Outros alegariam que estabelecer e administrar estas redes será impossível diante da dificuldade de racionalizar a ajuda externa depois da Guerra Fria
e da diversidade de interesses políticos envolvidos. Entretanto, transferências
de recursos que apóiam a criação de redes de política pública e larga participação nas mesmas, para promover a estabilidade financeira internacional, prote12
ger o meio ambiente global, combater o crime transnacional e prover outros
bens públicos globais ou regionais não são, na realidade, nem “externas” nem
“ajuda”, mas sim um investimento que gera retornos compartilhados por todos.
Conclusões
Redes de política pública global não contestam a soberania interna como
princípio organizador da vida política e social; contestam, sim, sua organização
nos moldes territoriais tradicionais. Isto exige liderança política e mudança
institucional, ambos raros, embora crises como a atual exerçam um efeito positivo (temporário?) neste sentido. A construção destas redes exige ainda a
vontade e estreita cooperação de atores privados e não-governamentais de
compartilhar responsabilidade no exercício da política pública. Em particular,
será decisivo para o êxito o grau no qual a comunidade empresarial global
estiver pronta e capacitada a assumir algumas funções de política pública em
conjunto com outros atores não-estatais.
Enfim, a política pública global não é algum objetivo distante – o momento
de dar os primeiros passos práticos é agora. Há uma tendência de perceber a
globalização como algo inevitável, irreversível e até significando o fim da História. Não é o caso. A economia mundial viveu níveis similares de integração
entre 1870 e 1913, um período freqüentemente chamado de “idade de ouro” da
economia internacional. E este teve um fim diferente. Hoje, a interdependência
corre o perigo de se tornar vítima do próprio sucesso. As atuais discrepâncias
entre formas públicas e privadas de organização social não são sustentáveis.

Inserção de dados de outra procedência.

(* ===== verification/Boot.v ===== *)
(** * The boot loader: [kernel/bootasm.S], [kernel/bootmain.c], [kernel/e820.c]

    From the BIOS to the kernel: the loop of [bootasm.S] that stores the
    memory map, [bootmain], which reads the kernel off the disk and hands the
    map over, and [e820_init], with which the kernel reads it.  The BIOS and
    the disk are interfaces.  The rest of [bootasm.S] (the switch to protected
    mode) is not modelled. *)

From S2P Require Import Prelude Types Mmu Hw Kalloc.

(** ** [bootasm.S]: the memory map *)

Definition MULTIBOOT_PADDR : Z := 0x9000.

(** What [int $0x15] with function E820 answers for a continuation value: the
    carry flag, or the 20 bytes that it wrote, the size and the next value. *)
Definition bios := Z -> option (list Z * Z * Z).

(** The bytes of a list, one after the other. *)
Fixpoint st_bytes (a : Z) (bs : list Z) : M hw unit :=
  match bs with
  | [] => ret tt
  | b :: bs => stb a b ;; st_bytes (a + 1) bs
  end.

(** From label [e820_loop] to [e820_end], with [%ebx] and [%di]; the result is [%di]. *)
Fixpoint e820_asm (fuel : nat) (B : bios) (ebx di : Z) : M hw Z :=
  match fuel with
  | O => diverge
  | S fuel =>
      stl di 20 ;;
      let di := u16 (di + 4) in
      match B ebx with
      | None => ret di
      | Some (payload, cx, ebx) =>
          st_bytes di payload ;;
          let di := if 20 <? cx then di else u16 (di + 20) in
          if negb (ebx =? 0) then e820_asm fuel B ebx di else ret di
      end
  end.

(** The value stored in [mbi]: the upper half of [%edi] is as the BIOS left it. *)
Definition boot_mbi (fuel : nat) (B : bios) (edi_high : Z) : M hw Z :=
  di <- e820_asm fuel B 0 MULTIBOOT_PADDR ;;
  ret (Z.lor (Z.shiftl edi_high 16) di).

(** ** [bootmain.c] *)

Definition MULTIBOOT_HEADER_MAGIC : Z := 0x1BADB002.
Definition MULTIBOOT_BOOTLOADER_MAGIC : Z := 0x2BADB002.
Definition MULTIBOOT_INFO_MEM_MAP : Z := 0x00000040.
Definition SECTSIZE : Z := 512.

(** Offsets in [struct multiboot_header] and [struct multiboot_info]. *)
Definition hdr_header_addr : Z := 12.
Definition hdr_load_addr : Z := 16.
Definition hdr_load_end_addr : Z := 20.
Definition hdr_bss_end_addr : Z := 24.
Definition hdr_entry_addr : Z := 28.
Definition mbi_flags : Z := 0.
Definition mbi_mmap_length : Z := 44.
Definition mbi_mmap_addr : Z := 48.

As estratégias intervencionistas aqui delineadas não deveriam ser descartadas
como inaplicáveis. Muito pelo contrário, gozam de crescente popularidade e
entraram no mainstream do debate político. Mais do que isso, estamos apenas
começando a compreender as implicações de mais longo prazo da crise financeira global. É previsível que acabem por intensificar o receio generalizado a
respeito da globalização na Ásia e outras partes do mundo.